Much like a seasoned runner preparing for a marathon, I thought I was more than ready for a flotation therapy experience. I am a bath enthusiast, swimmer, yogi and adventure seeker. Nothing thrills me more than trying something new and checking it off my bucket list.
But nothing could have helped acclimate me for my first dip in the pod.
It sounds like the golden ticket for a busy student: a relaxing hour alone spent floating in water to de-stress the mind and eliminate any body aches and pains.
As soon as I entered the room, I was face-to-face with the enormous pod. The contraption looked much like the baby of a giant egg and jelly bean, on its side. When the pod door opened, it looked like the mouth of a hungry, futuristic whale, ready to engulf me.
After a couple of selfies, I entered the pod. I sat down in the room-temperature water that came to midway up my stomach, about 6 to 8 inches deep, then reached up, grabbed the handle and pulled the pod door closed.
For the first ten minutes, there was calming music. I closed both the pod light and my eyes and released my mind to the sound of crashing waves. I have no idea where the sound was coming from but it was comforting.
I was completely alone.
It was an interesting feeling. I enjoyed the weightlessness. I smiled to myself thinking how I felt like a mermaid, in an MRI.
I practiced some yoga poses and made imaginary snow angels – perhaps water angels in this case?
I tried to take the time I had submerged to relax. Unwind. Rest. Deep breathe.
But the more I tried to turn my brain off, the more my mind resisted.
After my initial floating exploration, time passed like a tortoise in a race with itself. My marathon had slowed down and I was extremely restless. It was pitch black whether my eyes were opened or closed. I could hear every breathe, gulp, yawn and blink. The silence around me was deafening.
The longer I was incapsulated I could feel anxiety creeping in and the pod started to feel like a water coffin.
I felt like I was stuck in purgatory. The water was not hot or cold. Time stood still.
I felt as though I was being buried alive, in a psychological sense, and all I could do was reflect on my own humanity.
I had water in my ears and my head was heavy from the thick salt in my hair. My neck felt strained.

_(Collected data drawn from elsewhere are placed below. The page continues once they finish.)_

Lemma stateless_processBookmark b acc : stateless (processBookmark env b acc).
Proof.
  destruct acc as [summary convs]. unfold processBookmark.
  destruct (keptUrl b) as [u |]; [| apply stateless_ret ].
  apply stateless_try_catch; auto with stateless.
  apply stateless_bind; [ apply stateless_fetchAndExtract | intros [t mc] ].
  apply stateless_try_catch; auto with stateless.
  apply stateless_bind; [ apply stateless_generateContent | intros [sc conv] ].
  apply stateless_ret.
Qed.

Lemma stateless_forBookmarks bs : forall acc,
  stateless (forBookmarks env bs acc).
Proof.
  induction bs as [| b bs IH]; intros acc; cbn [forBookmarks].
  - apply stateless_ret.
  - apply stateless_bind; [ apply stateless_processBookmark | apply IH ].
Qed.

(** *** The scratch file *)

(** When the audio stage returns, the scratch file holds the concatenation
    of the buffers the loop collected. *)
Lemma generatePodcastAudio_file conv s p s' :
  generatePodcastAudio env conv s = (Ok p, s') ->
  exists bufs s0,
    forLines env (split LF conv) [] s = (Ok bufs, s0)
    /\ tempFile s' = Some (List.concat bufs).
Proof.
  unfold generatePodcastAudio. rewrite try_rethrow. cbv zeta. unfold bind at 1.
  destruct (forLines env (split LF conv) [] s) as [[bufs | e] s0];
    [| discriminate ].
  destruct (List.length bufs =? 0); [ discriminate | ].
  unfold bind. rewrite writeFileAsync_eq.
  destruct (diskFault env (now s0)); [ discriminate | ].
  intros H. inversion H; subst. exists bufs, s0. split; reflexivity.
Qed.

Lemma stateless_generatePodcastAudio conv :
  stateless (generatePodcastAudio env conv).
Proof.
  unfold generatePodcastAudio. apply stateless_try_catch; auto with stateless.
  cbv zeta. apply stateless_bind; [ apply stateless_forLines | intros bufs ].
  destruct (List.length bufs =? 0); [ apply stateless_throw | ].
  apply stateless_bind; [| auto with stateless ].
  intros s s'. rewrite !writeFileAsync_eq.
  rewrite (proj2 (proj2 (proj2 det)) (now s) (now s')).
  destruct (diskFault env (now s')); reflexivity.
Qed.

(** Reading the scratch file back and removing it. *)
Lemma read_and_unlink d s :
  tempFile s = Some d ->
  fst ((audioBuffer <- readFileSync env ;;
        try_catch (unlinkAsync env ;;; ret (Some audioBuffer))
                  (fun error => ret (Some audioBuffer))) s)
  = match diskFault env (now s) with
    | Some e => Throw e
    | None => Ok (Some d)
    end.
Proof.
  intros Hd. unfold bind at 1. rewrite readFileSync_eq, Hd.
  destruct (diskFault env (now s)); [ reflexivity | ].
  unfold try_catch, bind.
  destruct (unlinkAsync env (log EvReadFile s)) as [[[] | e] s2]; reflexivity.
Qed.

Lemma stateless_podcastAudio convs : stateless (podcastAudio env convs).
Proof.
  intros s s'. unfold podcastAudio.
  destruct (0 <? List.length convs); [| reflexivity ].
  cbv zeta. unfold try_catch at 1 3. unfold bind at 1 4.
  pose proof (stateless_generatePodcastAudio (join [LF; LF] convs) s s') as Hg.
  destruct (generatePodcastAudio env (join [LF; LF] convs) s)
    as [[p | e] s1] eqn:E1;
  destruct (generatePodcastAudio env (join [LF; LF] convs) s')
    as [[p' | e'] s1'] eqn:E2;
    cbn [fst] in Hg; try discriminate Hg; [| reflexivity ].
  destruct (generatePodcastAudio_file _ _ E1) as (bufs & s0 & F1 & T1).
  destruct (generatePodcastAudio_file _ _ E2) as (bufs' & s0' & F2 & T2).
  pose proof (stateless_forLines (split LF (join [LF; LF] convs)) [] s s')
    as Hl.
  rewrite F1, F2 in Hl. cbn [fst] in Hl. inversion Hl; subst bufs'.
  pose proof (read_and_unlink s1 T1) as R1.
  pose proof (read_and_unlink s1' T2) as R2.
  rewrite (proj2 (proj2 (proj2 det)) (now s1) (now s1')) in R1.
  destruct ((audioBuffer <- readFileSync env ;;
             try_catch (unlinkAsync env ;;; ret (Some audioBuffer))
               (fun error => ret (Some audioBuffer))) s1) as [r1 t1].
  destruct ((audioBuffer <- readFileSync env ;;
             try_catch (unlinkAsync env ;;; ret (Some audioBuffer))
               (fun error => ret (Some audioBuffer))) s1') as [r2 t2].
  cbn [fst] in R1, R2. subst r1 r2.
  destruct (diskFault env (now s1')); reflexivity.
Qed.

Lemma stateless_generateSummaryAndPodcast bs :
  stateless (generateSummaryAndPodcast env bs).
Proof.
  unfold generateSummaryAndPodcast.
  apply stateless_bind; [ apply stateless_forBookmarks | intros [summary convs] ].
  apply stateless_bind; [ apply stateless_podcastAudio | intros a ].
  apply stateless_ret.
Qed.

End Stubbed.

(** C8.  With deterministic collaborators, running the pipeline on a
    bookmark list and then running it again on the same list, in the state
    the first run left, gives the same summary document and the same audio,
    hence audio of the same length; more generally the result does not
    depend on the state the run starts in. *)
Theorem pipeline_is_repeatable (env : Env) (bookmarks : list Bookmark)
    (s : State) :
  stubbed env ->
  (exists r1 s1 r2 s2,
      generateSummaryAndPodcast env bookmarks s = (Ok r1, s1)
      /\ generateSummaryAndPodcast env bookmarks s1 = (Ok r2, s2)
      /\ summary r1 = summary r2
      /\ audioBuffer r1 = audioBuffer r2
      /\ option_map (@List.length Byte.byte) (audioBuffer r1)
         = option_map (@List.length Byte.byte) (audioBuffer r2))
  /\ (forall s',
        fst (generateSummaryAndPodcast env bookmarks s)
        = fst (generateSummaryAndPodcast env bookmarks s')).
Proof.
  intros det. split.
  - destruct (generateSummaryAndPodcast_total env bookmarks s)
      as (r1 & s1 & H1).
    destruct (generateSummaryAndPodcast_total env bookmarks s1)
      as (r2 & s2 & H2).
    pose proof (stateless_generateSummaryAndPodcast det bookmarks s s1) as E.
    rewrite H1, H2 in E. cbn [fst] in E. inversion E; subst r2.
    exists r1, s1, r1, s2. repeat split; assumption.
  - intros s'. now apply stateless_generateSummaryAndPodcast.
Qed.

Lemma studio_is_stubbed page script : stubbed (Sample.studio page script).
Proof. repeat split. Qed.

(** Two runs in a row over three bookmarks, one of them not a URL. *)
Lemma pipeline_is_repeatable_example :
  let env := Sample.studio Sample.goodPage Sample.goodScript in
  let bookmarks :=
    [ Sample.bm "https://good.example/a" "A";
      Sample.bm "not-a-url" "";
      Sample.bm "https://good.example/c" "C" ] in
  exists r1 s1 r2 s2,
    generateSummaryAndPodcast env bookmarks Sample.initial = (Ok r1, s1)
    /\ generateSummaryAndPodcast env bookmarks s1 = (Ok r2, s2)
    /\ summary r1 = summary r2
    /\ audioBuffer r1 = audioBuffer r2
    /\ option_map (@List.length Byte.byte) (audioBuffer r1)
       = option_map (@List.length Byte.byte) (audioBuffer r2).
Proof.
  cbv zeta.
  exact (proj1 (pipeline_is_repeatable
                  [ Sample.bm "https://good.example/a" "A";
                    Sample.bm "not-a-url" "";
                    Sample.bm "https://good.example/c" "C" ]
                  Sample.initial
                  (studio_is_stubbed Sample.goodPage Sample.goodScript))).
Defined.

(** The run of that example: two fragments, the audio of the four lines of
    the two scripts, and no scratch file left behind. *)
Lemma pipeline_example_run :
  let env := Sample.studio Sample.goodPage Sample.goodScript in
  let a := Sample.bm "https://good.example/a" "A" in
  let c := Sample.bm "https://good.example/c" "C" in
  let out := generateSummaryAndPodcast env [a; Sample.bm "not-a-url" ""; c]
               Sample.initial in
  fst out
  = Ok (mkResult
          (summaryHeader
           ++ successFragment env a (lit "https://good.example/a") (lit "A")
                (lit "A short summary.")
           ++ successFragment env c (lit "https://good.example/c") (lit "C")
                (lit "A short summary."))
          (Some [Byte.x01; Byte.x02; Byte.x01; Byte.x02])
          (lit "podcast-audio"))
  /\ ttsCalls (trace (snd out))
     = [ (voiceAlex, lit "Hello there"); (voiceSarah, lit "Hi");
         (voiceAlex, lit "Hello there"); (voiceSarah, lit "Hi") ]
  /\ tempFile (snd out) = None.
Proof. cbv zeta. repeat split; vm_compute; reflexivity. Qed.

(** The scenario of the design document: a page that can be fetched, a
    bookmark that is not a URL and a page that cannot be fetched give two
    fragments, a success and an error, and the audio of the first page's
    dialogue only. *)
Lemma end_to_end_scenario :
  let a := mkBookmark (Some (lit "https://good.example/a")) (Some (lit "A"))
             None in
  let n := mkBookmark (Some (lit "not-a-url")) None None in
  let b := mkBookmark (Some (lit "https://bad.example/b")) (Some (lit "B"))
             None in
  let out := generateSummaryAndPodcast Sample.mixed [a; n; b] Sample.initial in
  fst out
  = Ok (mkResult
          (summaryHeader
           ++ successFragment Sample.mixed a (lit "https://good.example/a")
                (lit "A") (lit "A short summary.")
           ++ fetchErrorFragment Sample.mixed b (lit "https://bad.example/b")
                (lit "connect ECONNREFUSED"))
          (Some [Byte.x01; Byte.x02])
          (lit "podcast-audio"))
  /\ attemptsOf (trace (snd out)) = 4
  /\ ttsCalls (trace (snd out))
     = [ (voiceAlex, lit "Hello there"); (voiceSarah, lit "Hi") ].
Proof. cbv zeta. repeat split; vm_compute; reflexivity. Qed.
(** The path that holds a frame but could not get back online. *)
Lemma signal_offline_and_free w :
  total (digitalWrite_led false ;; blink 3 100 100 ;; Camera_free) w
    (fun _ w' =>
       keeps w w' /\ fb w' = None /\
       exists bg, forallb background bg = true /\
                  emitted w w' = (bg ++ [EvCamFree])%list).
Proof.
  eapply total_quiet_seq with (P := background);
    [apply quietly_led; reflexivity |].
  intros u1 w1 A1.
  eapply total_quiet_seq with (P := background);
    [apply quietly_blink; auto; lia |].
  intros u2 w2 A2.
  assert (A : advance background w w2) by (eapply advance_trans; eauto).
  unfold Camera_free. repeat step.
  set (w' := set_fb _ _).
  assert (K' : keeps w2 w') by (subst w'; keeps_now).
  assert (E' : emitted w2 w' = [EvCamFree]) by (apply emitted_app; reflexivity).
  destruct (keeps_step w w2 w' _ _ (advance_keeps _ _ _ A) eq_refl K' E') as [K E].
  split; [exact K |]. split; [reflexivity |].
  exists (emitted w w2). split; [apply (advance_emitted _ _ _ A) | exact E].
Qed.

Theorem takeAndUploadPhoto_spec w :
  total (takeAndUploadPhoto env) w
    (fun _ w' =>
       keeps w w' /\ capture_shape (emitted w w') /\
       (In (EvCamGet true) (emitted w w') -> fb w' = None)).
Proof.
  unfold takeAndUploadPhoto, takePhoto. repeat step. tidy.
  destruct (free_heap env (reads w) <? 20000) eqn:Hheap.
  { repeat step. tidy. split; [keeps_now |]. emitted_now.
    split; [constructor | simpl; intuition discriminate]. }
  unfold Camera_get. repeat step. tidy.
  destruct (fb_get env (S (reads w))) as [f |] eqn:Hget; cbn [is_some].
  2:{ repeat step. tidy. split; [keeps_now |]. emitted_now.
      split; [constructor | simpl; intuition discriminate]. }
  apply total_bind. eapply total_Camera_fb; [reflexivity |].
  destruct (Z.eqb_spec (Z.of_N (len f)) 0) as [Hz | Hz].
  { repeat step. tidy. split; [keeps_now |]. emitted_now.
    split; [constructor | reflexivity]. }
  destruct (Z.of_N (len f) >? 500000) eqn:Hbig.
  { repeat step. tidy. split; [keeps_now |]. emitted_now.
    split; [constructor | reflexivity]. }
  destruct (Z.eqb_spec (buf f) 0) as [Hnull | Hnull].
  { repeat step. tidy. split; [keeps_now |]. emitted_now.
    split; [constructor | reflexivity]. }
  assert (Hlen : 0 < Z.of_N (len f) <= 500000).
  { rewrite Z.gtb_ltb in Hbig. apply Z.ltb_ge in Hbig. lia. }
  unfold WiFi_status. repeat step. tidy.
  set (w1 := set_reads _ _).
  assert (K1 : keeps w w1) by (subst w1; keeps_now).
  assert (E1 : emitted w w1 = [EvTakeAndUpload; EvLed true; EvCamGet true]).
  { subst w1. emitted_now. reflexivity. }
  assert (F1 : fb w1 = Some f) by reflexivity.
  clearbody w1.
  assert (Hfinish : forall w2 w' bg2,
             advance background w1 w2 ->
             keeps w2 w' -> fb w' = None ->
             forallb background bg2 = true ->
             emitted w2 w' = (bg2 ++ [EvCamFree])%list ->
             keeps w w' /\ capture_shape (emitted w w') /\
             (In (EvCamGet true) (emitted w w') -> fb w' = None)).
  { intros w2 w' bg2 A2 K' Hnone Hbg2 E'.
    destruct (keeps_step w w1 w2 _ _ K1 E1 (advance_keeps _ _ _ A2) eq_refl)
      as [K2 E2].
    destruct (keeps_step w w2 w' _ _ K2 E2 K' E') as [K E].
    split; [exact K |]. split; [| intros _; exact Hnone].
    rewrite E, <- app_assoc.
    rewrite (app_assoc (emitted w1 w2) bg2 [EvCamFree]). apply capture_frame.
    rewrite forallb_app, (advance_emitted _ _ _ A2), Hbg2. reflexivity. }
  destruct (wifi_connected env (S (S (reads w)))); simpl negb; cbv iota.
  - apply total_bind. apply total_ret. simpl negb. cbv iota.
    eapply total_weaken; [apply (upload_and_free f w1 F1 Hlen) |].
    intros u w' (K' & Hnone & bg2 & Hbg2 & E').
    apply (Hfinish w1 w' bg2); auto using advance_refl.
  - eapply total_quiet_seq with (P := background); [apply connectToWiFi_quiet |].
    intros online w2 A2.
    assert (F2 : fb w2 = Some f) by (rewrite (adv_fb _ _ _ A2); exact F1).
    destruct online; simpl negb; cbv iota.
    + eapply total_weaken; [apply (upload_and_free f w2 F2 Hlen) |].
      intros u w' (K' & Hnone & bg2 & Hbg2 & E').
      apply (Hfinish w2 w' bg2); auto.
    + eapply total_weaken; [apply (signal_offline_and_free w2) |].
      intros u w' (K' & Hnone & bg2 & Hbg2 & E').
      apply (Hfinish w2 w' bg2); auto.
Qed.

End CaptureFacts.

(** ** The status line *)

Module StrFacts.

Import Str.
Local Open Scope string_scope.

Lemma startsWith_iff s p : startsWith s p = true <-> exists post, s = p ++ post.
Proof.
  revert s. induction p as [| a p IH]; intros s; simpl.
  - split; [intros _; exists s; reflexivity | reflexivity].
  - destruct s as [| b s]; simpl.
    + split; [discriminate | intros [post H]; discriminate].
    + rewrite andb_true_iff, IH. split.
      * intros [Hab [post ->]]. apply Ascii.eqb_eq in Hab as ->.
        exists post. reflexivity.
      * intros [post H]. injection H as -> ->.
        split; [apply Ascii.eqb_refl | exists post; reflexivity].
Qed.

Lemma startsWith_contains s p : startsWith s p = true -> contains s p.
Proof.
  intros H. apply startsWith_iff in H as [post ->].
  exists "", post. reflexivity.
Qed.

Lemma contains_cons c s p :
  contains (String c s) p <-> startsWith (String c s) p = true \/ contains s p.
Proof.
  split.
  - intros ([| a pre] & post & H).
    + left. apply startsWith_iff. exists post. exact H.
    + right. simpl in H. injection H as -> ->. exists pre, post. reflexivity.
  - intros [H | (pre & post & ->)].
    + apply startsWith_contains, H.
    + exists (String c pre), post. reflexivity.
Qed.

Lemma contains_empty p : contains "" p -> startsWith "" p = true.
Proof.
  intros (pre & post & H). destruct pre; [| discriminate].
  destruct p; [reflexivity | discriminate].
Qed.

(** [indexOf] finds an occurrence exactly when there is one, and answers 0
    only when the string starts with the pattern. *)
Lemma indexOf_from_spec p s i :
  0 <= i ->
  (indexOf_from i s p = -1 /\ ~ contains s p) \/
  (i <= indexOf_from i s p /\ contains s p /\
   (indexOf_from i s p = i -> startsWith s p = true)).
Proof.
  revert i. induction s as [| c s IH]; intros i Hi.
  - unfold indexOf_from. destruct (startsWith "" p) eqn:Hsw.
    + right. split; [lia |]. split; [apply startsWith_contains, Hsw | auto].
    + left. split; [reflexivity |]. intros Hc.
      apply contains_empty in Hc. congruence.
  - unfold indexOf_from; fold indexOf_from.
    destruct (startsWith (String c s) p) eqn:Hsw.
    + right. split; [lia |]. split; [apply startsWith_contains, Hsw | auto].
    + destruct (IH (i + 1) ltac:(lia)) as [[Hm Hn] | (Hle & Hc & _)].
      * left. split; [exact Hm |]. rewrite contains_cons. intros [H | H]; congruence.
      * right. split; [lia |]. split; [apply contains_cons; auto | intros; lia].
Qed.

Lemma indexOf_positive s p :
  startsWith s p = false -> ((indexOf s p >? 0) = true <-> contains s p).
Proof.
  intros Hsw. unfold indexOf.
  destruct (indexOf_from_spec p s 0 ltac:(lia)) as [[Hm Hn] | (Hle & Hc & Hz)].
  - rewrite Hm. split; [discriminate | intros H; contradiction].
  - split; [intros _; exact Hc | intros _].
    rewrite Z.gtb_ltb. apply Z.ltb_lt.
    assert (indexOf_from 0 s p <> 0) by (intros H0; rewrite (Hz H0) in Hsw; discriminate).
    lia.
Qed.

(** A line that starts with "HTTP/1.1" starts with neither "200" nor
    "201". *)
Lemma http_prefix_not_code line :
  startsWith line "HTTP/1.1" = true ->
  startsWith line "200" = false /\ startsWith line "201" = false.
Proof.
  intros H. apply startsWith_iff in H as [post ->]. split; reflexivity.
Qed.

End StrFacts.

(** The lines of a response, split at line feeds. *)
Fixpoint split_lines (s : string) : list string :=
  match s with
  | EmptyString => []
  | String c s' =>
      if Ascii.eqb c newline then EmptyString :: split_lines s'
      else match split_lines s' with
           | [] => [String c EmptyString]
           | l :: ls => String c l :: ls
           end
  end.

(** The lines through the first blank one. *)
Fixpoint up_to_blank (ls : list string) : list string :=
  match ls with
  | [] => []
  | l :: ls' => if (String.length l =? 0)%nat then [l] else l :: up_to_blank ls'
  end.

(** The status line and header lines of a response, trimmed. *)
Definition header_lines (rx : string) : list string :=
  up_to_blank (map Str.trim (split_lines rx)).

(** The status line: the first line of the response, trimmed. *)
Definition status_line (rx : string) : string :=
  Str.trim (fst (Str.readStringUntil newline rx)).

(** The test that makes a line count as a success status. *)
Definition accepts (line : string) : bool :=
  (Str.startsWith line "HTTP/1.1" &&
   ((Str.indexOf line "200" >? 0) || (Str.indexOf line "201" >? 0)))%bool.

Lemma status_update_accepts line success :
  status_update line success = (success || accepts line)%bool.
Proof.
  unfold status_update, accepts.
  destruct (Str.startsWith line "HTTP/1.1"); simpl.
  - destruct ((Str.indexOf line "200" >? 0) || (Str.indexOf line "201" >? 0))%bool;
      [rewrite orb_true_r | rewrite orb_false_r]; reflexivity.
  - rewrite orb_false_r. reflexivity.
Qed.

Lemma split_lines_read c s :
  split_lines (String c s) =
  fst (Str.readStringUntil newline (String c s))
  :: split_lines (snd (Str.readStringUntil newline (String c s))).
Proof.
  revert c. induction s as [| c' s IH]; intros c.
  - simpl. destruct (Ascii.eqb c newline); reflexivity.
  - change (split_lines (String c (String c' s)))
      with (if Ascii.eqb c newline then EmptyString :: split_lines (String c' s)
            else match split_lines (String c' s) with
                 | [] => [String c EmptyString]
                 | l :: ls => String c l :: ls
                 end).
    change (Str.readStringUntil newline (String c (String c' s)))
      with (if Ascii.eqb c newline then (EmptyString, String c' s)
            else let '(line, rest') := Str.readStringUntil newline (String c' s) in
                 (String c line, rest')).
    destruct (Ascii.eqb c newline); [reflexivity |].
    rewrite (IH c').
    destruct (Str.readStringUntil newline (String c' s)) as [line rest].
    reflexivity.
Qed.

Lemma read_headers_lines fuel rx success :
  (String.length rx < fuel)%nat ->
  exists rest,
    read_headers fuel rx success
    = Some ((success || existsb accepts (header_lines rx))%bool, rest).
Proof.
  revert rx success. induction fuel as [| fuel IH]; intros rx success Hlen; [lia |].
  destruct rx as [| c rx].
  - exists EmptyString. simpl. rewrite orb_false_r. reflexivity.
  - unfold read_headers; fold read_headers.
    unfold header_lines. rewrite split_lines_read.
    pose proof (readStringUntil_shrinks newline (String c rx)) as Hs.
    assert (Hrest : (String.length (snd (Str.readStringUntil newline (String c rx)))
                     < fuel)%nat).
    { simpl. destruct (Ascii.eqb c newline); simpl.
      - simpl in Hlen. lia.
      - pose proof (readStringUntil_shrinks newline rx) as Hs'.
        destruct (Str.readStringUntil newline rx) as [l r]. simpl in *. lia. }
    destruct (Str.readStringUntil newline (String c rx)) as [raw rest].
    cbn [fst snd map up_to_blank] in *.
    rewrite status_update_accepts.
    destruct (String.length (Str.trim raw) =? 0)%nat.
    + exists rest. simpl. rewrite orb_false_r. reflexivity.
    + destruct (IH rest (success || accepts (Str.trim raw))%bool Hrest) as [rest' Hr].
      exists rest'. rewrite Hr. fold (header_lines rest).
      simpl. rewrite orb_assoc. reflexivity.
Qed.

Lemma status_ok_lines rx : status_ok rx = existsb accepts (header_lines rx).
Proof.
  unfold status_ok.
  destruct (read_headers_lines (S (String.length rx)) rx false ltac:(lia)) as [rest Hr].
  rewrite Hr. reflexivity.
Qed.

Lemma status_line_in_headers rx :
  rx <> EmptyString -> In (status_line rx) (header_lines rx).
Proof.
  destruct rx as [| c rx]; [congruence | intros _].
  unfold header_lines, status_line. rewrite split_lines_read.
  cbn [map up_to_blank].
  destruct (String.length _ =? 0)%nat; left; reflexivity.
Qed.

Lemma accepts_iff line :
  accepts line = true <->
  Str.startsWith line "HTTP/1.1" = true /\
  (Str.contains line "200" \/ Str.contains line "201").
Proof.
  unfold accepts. rewrite andb_true_iff, orb_true_iff.
  split; intros [Hp Hc]; (split; [exact Hp |]);
    destruct (StrFacts.http_prefix_not_code line Hp) as [H0 H1];
    rewrite (StrFacts.indexOf_positive line "200" H0) in *;
    rewrite (StrFacts.indexOf_positive line "201" H1) in *; exact Hc.
Qed.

At about the 45 minute mark, exhausted from my new found claustrophobia, I sat up and opened my pod.
My marathon was over early but I was content with a simple participatory badge in this race. I had survived.
I took a quick de-salting shower afterwards and surprisingly did not experience any post-traumatic water stress.
Ironically, this journey of a human being in water actually made me feel like a fish out of water.
I am sure flotation therapy has many benefits for those suffering with chronic pain or injuries. After my float, my back, which is a constant issue for me, felt fine and my skin was softer than a baby’s. But I had also developed a steady and unpleasant headache which lasted 48 hours post-float.
‘Retired floater’ is now on my life list. I had hoped to enjoy the experience but I am at peace knowing I tried – and it’s simply not for me.